Khaled Abdullah: "Early in the morning of August 25 I rushed to the site of an airstrike in Sanaa where first responders were beginning to pull out bodies from the ruins of a flattened building.
The body of Ayah Muhammad Mansour, 7, was recovered, blood and dust covering her face and head. "She is dead," shouted a medic, as people at the site cried, swore and prayed.
The bodies of her siblings were then recovered. Only one sister, Buthaina, aged 4 or 5, survived, with her skull fractured. Twelve civilians were killed in that strike, including Aya and eight of her family members.
As I was taking pictures, I tried my best to curb an urge to cry. Among the first responders was an uncle of Aya's, Saleh Muhammad Saad.
He kept shouting to the people who gathered at the scene to be quiet, so that the rescuers could hear voices of the victims under the ruin of broken concrete blocks and wooden planks.
"I could hear the shouts of one of their (Aya's family) neighbours from under the rubble, and tried to remove the rubble from on top of Muhammad (Aya's father) and his wife, but I couldn't. They died," Saleh said.

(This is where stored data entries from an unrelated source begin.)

(* ===== verification/Mux.v ===== *)
(** * Which handler a path reaches: the muxes of [NewApp] and [ops.gen.go]

    A request goes through the mux at the root, which hands the paths of the API to
    the mux of the generated server and everything else to the files of the web
    interface.  Paths are as they are escaped, and clean, as [net/http] makes them
    first; a pattern of [http.ServeMux] is as in Go 1.22 and later, of which a method,
    literal segments, wildcards for one segment and subtrees occur. *)

From Stdlib Require Import Ascii.
From S2P Require Import Prelude GoString GoNet OriginFacts VaultApi Routes.
Import GoString GoNet.

Module Mux.

(** ** The operations, as the interface names them *)

Inductive operation :=
| ListBots
| ListBotVenues
| ListDeals
| ListOrders
| ListOrderScalers
| CancelOrderByOrderId
| DeleteBotOrderScalerConfig
| GetBotOrderScalerConfig
| UpsertBotOrderScalerConfig
| GetOrderScalerConfig
| UpdateOrderScalerConfig
| ListVenues
| DeleteVenue
| UpsertVenue
| ListVenueAssignments
| DeleteVenueAssignment
| UpsertVenueAssignment
| StreamHyperliquidPrices
| StreamOrders
| StreamSystemEvents
| GetSystemStatus
| GetVaultPayload
| UpdateVaultPayload
| SealVault
| SetupVault
| GetVaultStatus
| UnsealVault
| BeginWebauthnLogin
| FinishWebauthnLogin
| BeginWebauthnRegistration
| FinishWebauthnRegistration.

#[global] Instance operation_eq_dec : EqDecision operation.
Proof. solve_decision. Defined.

Record route := mkRoute { rt_method : string; rt_pattern : string; rt_operation : operation }.

#[global] Instance route_eq_dec : EqDecision route.
Proof. solve_decision. Defined.

(** [HandlerWithOptions], with an empty base URL. *)
Definition routes : list route := [
  mkRoute "GET" "/api/bots" ListBots;
  mkRoute "GET" "/api/bots/{bot_id}/venues" ListBotVenues;
  mkRoute "GET" "/api/deals" ListDeals;
  mkRoute "GET" "/api/orders" ListOrders;
  mkRoute "GET" "/api/orders/scalers" ListOrderScalers;
  mkRoute "POST" "/api/orders/{order_id}/cancel" CancelOrderByOrderId;
  mkRoute "DELETE" "/api/v1/bots/{botId}/order-scaler" DeleteBotOrderScalerConfig;
  mkRoute "GET" "/api/v1/bots/{botId}/order-scaler" GetBotOrderScalerConfig;
  mkRoute "PUT" "/api/v1/bots/{botId}/order-scaler" UpsertBotOrderScalerConfig;
  mkRoute "GET" "/api/v1/order-scaler" GetOrderScalerConfig;
  mkRoute "PUT" "/api/v1/order-scaler" UpdateOrderScalerConfig;
  mkRoute "GET" "/api/venues" ListVenues;
  mkRoute "DELETE" "/api/venues/{venue_id}" DeleteVenue;
  mkRoute "PUT" "/api/venues/{venue_id}" UpsertVenue;
  mkRoute "GET" "/api/venues/{venue_id}/assignments" ListVenueAssignments;
  mkRoute "DELETE" "/api/venues/{venue_id}/assignments/{bot_id}" DeleteVenueAssignment;
  mkRoute "PUT" "/api/venues/{venue_id}/assignments/{bot_id}" UpsertVenueAssignment;
  mkRoute "GET" "/sse/hyperliquid/prices" StreamHyperliquidPrices;
  mkRoute "GET" "/sse/orders" StreamOrders;
  mkRoute "GET" "/stream/system" StreamSystemEvents;
  mkRoute "GET" "/system/status" GetSystemStatus;
  mkRoute "GET" "/vault/payload" GetVaultPayload;
  mkRoute "PUT" "/vault/payload" UpdateVaultPayload;
  mkRoute "POST" "/vault/seal" SealVault;
  mkRoute "POST" "/vault/setup" SetupVault;
  mkRoute "GET" "/vault/status" GetVaultStatus;
  mkRoute "POST" "/vault/unseal" UnsealVault;
  mkRoute "POST" "/webauthn/login/begin" BeginWebauthnLogin;
  mkRoute "POST" "/webauthn/login/finish" FinishWebauthnLogin;
  mkRoute "POST" "/webauthn/registration/begin" BeginWebauthnRegistration;
  mkRoute "POST" "/webauthn/registration/finish" FinishWebauthnRegistration].

(** ** Matching *)

(** The mux unescapes each segment before it looks at it, and leaves one that it
    cannot unescape. *)
Definition pathUnescape (segment : string) : string := default segment (unescape encodePath segment).
Definition segments (path : string) : list string := pathUnescape <$> Split "/" path.

(** A wildcard takes any segment that is not empty and no escaped slash. *)
Definition segment_matches (pattern segment : string) : bool :=
  if HasPrefix pattern "{" then negb (String.eqb segment "") && negb (String.eqb segment "/")
  else String.eqb pattern segment.

Fixpoint segments_match (patterns segments : list string) : bool :=
  match patterns, segments with
  | [], [] => true
  | p :: patterns, s :: segments => segment_matches p s && segments_match patterns segments
  | _, _ => false
  end.

(** A pattern for [GET] takes [HEAD] as well. *)
Definition method_matches (pattern method : string) : bool :=
  String.eqb pattern method || (String.eqb pattern "GET" && String.eqb method "HEAD").

Definition route_matches (method path : string) (r : route) : bool :=
  method_matches (rt_method r) method && segments_match (Split "/" (rt_pattern r)) (segments path).

(** The operation that the mux of the API finds; no two patterns match one request. *)
Definition api_operation (method path : string) : option operation :=
  rt_operation <$> find (route_matches method path) routes.

(** ** The mux at the root *)

Inductive target := ToAPI | ToWeb | ToRedirect (path : string).

Definition api_patterns : list string :=
  ["/api/"; "/api"; "/sse/"; "/sse"; "/stream/"; "/stream"; "/webauthn/"; "/vault/"; "/vault"].

(** A pattern that ends in a slash takes what is below it. *)
Fixpoint subtree_matches (patterns segments : list string) : bool :=
  match patterns, segments with
  | [_], _ :: _ => true
  | p :: patterns, s :: segments => segment_matches p s && subtree_matches patterns segments
  | _, _ => false
  end.

Definition pattern_takes (path : list string) (pattern : string) : bool :=
  if HasSuffix pattern "/" then subtree_matches (Split "/" pattern) path
  else segments_match (Split "/" pattern) path.

(** Of the patterns that match the most specific one wins, and [/] is the least; the
    root of a subtree without its slash is sent there, unescaped. *)
Definition rootMux (path : string) : target :=
  if existsb (pattern_takes (segments path)) api_patterns then ToAPI
  else match find (λ p, segments_match (Split "/" p) (segments path ++ [""])) api_patterns with
       | Some p => ToRedirect p
       | None => ToWeb
       end.

(** What the program does with a request. *)
Definition reached (method path : string) : option operation :=
  match rootMux path with ToAPI => api_operation method path | _ => None end.

(** ** The calls of [Routes] *)

(** The operation of a call. *)
Definition operation_of {ParsedCreation ParsedAssertion : Type}
    (c : Routes.call (ParsedCreation := ParsedCreation) (ParsedAssertion := ParsedAssertion)) : operation :=
  match c with
  | Routes.CallListBots _ _ => ListBots
  | Routes.CallListBotVenues _ => ListBotVenues
  | Routes.CallListDeals _ _ _ => ListDeals
  | Routes.CallListOrders _ _ _ => ListOrders
  | Routes.CallListOrderScalers _ _ => ListOrderScalers
  | Routes.CallCancelOrder _ _ _ _ => CancelOrderByOrderId
  | Routes.CallDeleteBotOrderScalerConfig _ => DeleteBotOrderScalerConfig
  | Routes.CallGetBotOrderScalerConfig _ => GetBotOrderScalerConfig
  | Routes.CallUpsertBotOrderScalerConfig _ _ => UpsertBotOrderScalerConfig
  | Routes.CallGetOrderScalerConfig => GetOrderScalerConfig
  | Routes.CallUpdateOrderScalerConfig _ => UpdateOrderScalerConfig
  | Routes.CallListVenues => ListVenues
  | Routes.CallDeleteVenue _ => DeleteVenue
  | Routes.CallUpsertVenue _ _ => UpsertVenue
  | Routes.CallListVenueAssignments _ => ListVenueAssignments
  | Routes.CallDeleteVenueAssignment _ _ => DeleteVenueAssignment
  | Routes.CallUpsertVenueAssignment _ _ _ => UpsertVenueAssignment
  | Routes.CallStreamHyperliquidPrices _ _ => StreamHyperliquidPrices
  | Routes.CallStreamOrders _ => StreamOrders
  | Routes.CallStreamSystemEvents _ => StreamSystemEvents
  | Routes.CallGetSystemStatus _ _ => GetSystemStatus
  | Routes.CallGetVaultPayload => GetVaultPayload
  | Routes.CallUpdateVaultPayload _ => UpdateVaultPayload
  | Routes.CallSealVault => SealVault
  | Routes.CallSetupVault _ => SetupVault
  | Routes.CallGetVaultStatus => GetVaultStatus
  | Routes.CallUnsealVault _ => UnsealVault
  | Routes.CallBeginWebauthnLogin _ => BeginWebauthnLogin
  | Routes.CallFinishWebauthnLogin _ => FinishWebauthnLogin
  | Routes.CallBeginWebauthnRegistration _ => BeginWebauthnRegistration
  | Routes.CallFinishWebauthnRegistration _ => FinishWebauthnRegistration
  end.

(** ** Facts *)

(** Two patterns that a path could match both. *)
Fixpoint overlap (p q : list string) : bool :=
  match p, q with
  | [], [] => true
  | a :: p, b :: q => (HasPrefix a "{" || HasPrefix b "{" || String.eqb a b) && overlap p q
  | _, _ => false
  end.

Lemma overlap_matches p q : ∀ l, segments_match p l = true → segments_match q l = true → overlap p q = true.
Proof.
  revert q. induction p as [|a p IH]; intros [|b q] [|s l]; try done. cbn.
  intros [H1 Hp]%andb_prop [H2 Hq]%andb_prop. rewrite (IH q l Hp Hq), andb_true_r.
  unfold segment_matches in *. destruct (HasPrefix a "{"), (HasPrefix b "{"); try done.
  apply String.eqb_eq in H1 as ->. apply String.eqb_eq in H2 as ->. apply String.eqb_refl.
Qed.

(** Two routes with one method and overlapping patterns. *)
Definition clash (r r' : route) : bool :=
  String.eqb (rt_method r) (rt_method r') && overlap (Split "/" (rt_pattern r)) (Split "/" (rt_pattern r')).

(** What can be checked of two routes. *)
Definition apart (r r' : route) : bool :=
  (negb (clash r r') || bool_decide (r = r')) &&
  (negb (bool_decide (rt_operation r = rt_operation r')) || bool_decide (r = r')).

Lemma routes_apart r r' : r ∈ routes → r' ∈ routes → apart r r' = true.
Proof.
  intros H H'. assert (forallb (λ r, forallb (apart r) routes) routes = true) as Hall by (vm_compute; reflexivity).
  rewrite forallb_forall in Hall. apply list_elem_of_In in H, H'. specialize (Hall _ H).
  rewrite forallb_forall in Hall. by apply Hall.
Qed.

Lemma find_unique {A} (p : A → bool) l x : x ∈ l → p x = true →
  (∀ y, y ∈ l → p y = true → y = x) → find p l = Some x.
Proof.
  intros Hx Hp Hu. destruct (find p l) as [y|] eqn:E.
  - apply find_some in E as [Hy Hpy]. f_equal. apply Hu; [by apply list_elem_of_In|done].
  - pose proof (find_none _ _ E x (proj1 (list_elem_of_In _ _) Hx)). congruence.
Qed.

(** Where the root sends what the mux of the API knows. *)
Definition known_root (r : route) : bool :=
  negb (String.eqb (rt_method r) "HEAD") &&
  match Split "/" (rt_pattern r) with
  | EmptyString :: b :: _ :: _ =>
    negb (HasPrefix b "{") &&
    (if decide (rt_operation r = GetSystemStatus) then String.eqb (rt_pattern r) "/system/status"
     else existsb (λ p, HasSuffix p "/" && bool_decide (Split "/" p = [""; b; ""])) api_patterns)
  | _ => false
  end.

Lemma routes_known r : r ∈ routes → known_root r = true.
Proof.
  intros H. assert (forallb known_root routes = true) as Hall by (vm_compute; reflexivity).
  rewrite forallb_forall in Hall. by apply Hall, list_elem_of_In.
Qed.

Lemma one_match method path r r' : r ∈ routes → r' ∈ routes →
  route_matches method path r = true → route_matches method path r' = true → r = r'.
Proof.
  intros Hr Hr' [Hm Hp]%andb_prop [Hm' Hp']%andb_prop.
  pose proof (routes_apart r r' Hr Hr') as [Ha _]%andb_prop.
  pose proof (routes_known r Hr) as [Hh _]%andb_prop. pose proof (routes_known r' Hr') as [Hh' _]%andb_prop.
  enough (clash r r' = true) as E by (rewrite E in Ha; by apply bool_decide_eq_true_1 in Ha).
  unfold clash. rewrite (overlap_matches _ _ _ Hp Hp'), andb_true_r. unfold method_matches in *.
  apply negb_true_iff, String.eqb_neq in Hh, Hh'.
  apply orb_prop in Hm as [E%String.eqb_eq|[E%String.eqb_eq F%String.eqb_eq]%andb_prop];
    apply orb_prop in Hm' as [E'%String.eqb_eq|[E'%String.eqb_eq F'%String.eqb_eq]%andb_prop];
    apply String.eqb_eq; congruence.
Qed.

Lemma literal_match p s : HasPrefix p "{" = false → segment_matches p s = true → p = s.
Proof. unfold segment_matches. intros ->. apply String.eqb_eq. Qed.

Lemma rooted method path r : r ∈ routes → route_matches method path r = true →
  match rootMux path with ToAPI => Some (rt_operation r) | _ => None end =
    if decide (rt_operation r = GetSystemStatus) then None else Some (rt_operation r).
Proof.
  intros Hr [_ Hp]%andb_prop. pose proof (routes_known r Hr) as [_ Hk]%andb_prop.
  destruct (Split "/" (rt_pattern r)) as [|[|] [|b [|x pats]]] eqn:E; try done.
  unfold rootMux. destruct (segments path) as [|s [|s' [|s'' l]]]; cbn in Hp; try done;
    repeat (apply andb_prop in Hp as [? Hp]); try done.
  apply andb_prop in Hk as [Hb%negb_true_iff Hk].
  rewrite <- (literal_match "" s), <- (literal_match b s') by done.
  destruct (decide (rt_operation r = GetSystemStatus)) as [Heq|Hne].
  - apply String.eqb_eq in Hk. rewrite Hk in E. vm_compute in E. injection E as <- <- <-.
    destruct l; [|done]. cbn in Hp. by rewrite <- (literal_match "status" s'').
  - apply existsb_exists in Hk as (p & Hin & [Hs HS%bool_decide_eq_true_1]%andb_prop).
    assert (existsb (pattern_takes ("" :: b :: s'' :: l)) api_patterns = true) as ->; [|done].
    apply existsb_exists. exists p. split; [done|]. unfold pattern_takes. rewrite Hs, HS. cbn.
    unfold segment_matches. by rewrite Hb, String.eqb_refl.
Qed.

(** Every call of the API has one route, and no request is taken by the routes of
    two.  A request that the mux of the API would serve gets there from the mux at
    the root, with one exception: [/system/status] is under none of the prefixes that
    are handed on, so that no request at all reaches its handler. *)
Theorem calls_routed :
  (∀ op, ∃ r, r ∈ routes ∧ rt_operation r = op ∧ ∀ r', r' ∈ routes → rt_operation r' = op → r' = r) ∧
  (∀ method path r, r ∈ routes → route_matches method path r = true →
     api_operation method path = Some (rt_operation r) ∧
     reached method path =
       if decide (rt_operation r = GetSystemStatus) then None else Some (rt_operation r)) ∧
  (∀ method path, reached method path ≠ Some GetSystemStatus).
Proof.
  assert (∀ r r', r ∈ routes → r' ∈ routes → rt_operation r = rt_operation r' → r = r') as Hop.
  { intros r r' H H' E. pose proof (routes_apart r r' H H') as [_ Ha]%andb_prop.
    rewrite bool_decide_eq_true_2 in Ha by done. by apply bool_decide_eq_true_1 in Ha. }
  assert (∀ method path r, r ∈ routes → route_matches method path r = true →
    api_operation method path = Some (rt_operation r) ∧
    reached method path = if decide (rt_operation r = GetSystemStatus) then None else Some (rt_operation r)) as Hmain.
  { intros method path r Hr Hm.
    assert (api_operation method path = Some (rt_operation r)) as Hapi.
    { unfold api_operation. rewrite (find_unique _ _ r Hr Hm); [done|]. intros r' Hr' Hm'. symmetry.
      by apply (one_match method path). }
    split; [done|]. unfold reached. rewrite Hapi. by apply (rooted method path). }
  split_and!; [|done|].
  - intros op. assert (existsb (λ r, bool_decide (rt_operation r = op)) routes = true) as H
      by (destruct op; vm_compute; reflexivity).
    apply existsb_exists in H as (r & Hr%list_elem_of_In & H%bool_decide_eq_true_1).
    exists r. split_and!; [done|done|]. intros r' Hr' H'. apply Hop; congruence.
  - intros method path H. unfold reached in H. destruct (rootMux path) eqn:Eroot; [|done|done].
    unfold api_operation in H. destruct (find _ routes) as [r|] eqn:E; [|done].
    apply find_some in E as [Hr%list_elem_of_In Hm]. injection H as H.
    destruct (Hmain _ _ _ Hr Hm) as [Hapi Hreach]. unfold reached in Hreach.
    rewrite Eroot, Hapi, decide_True in Hreach by done. done.
Qed.

(** An escaped name reaches the same handler, an escaped slash none; and the root of
    a subtree is found escaped as well. *)
Example escaped_paths :
  reached "GET" "/api/%62ots" = Some ListBots ∧
  reached "PUT" "/%61pi/venues/hyper%2Fliquid" = Some UpsertVenue ∧
  reached "PUT" "/api/venues/%2F" = None ∧
  rootMux "/%77ebauthn" = ToRedirect "/webauthn/".
Proof. vm_compute. done. Qed.

End Mux.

"We lifted the rubble and saw first her brother Ammar, who was 3, and her four sisters, all of them dead. I paused a little and just screamed out from the pain. But I pulled myself together, got back there and then heard Buthaina calling."
Covering the grief and agony of this family, and the tragic loss of so many as a result of this man-made catastrophe that my country is going through, made me more determined to convey the picture of what the war is doing to people."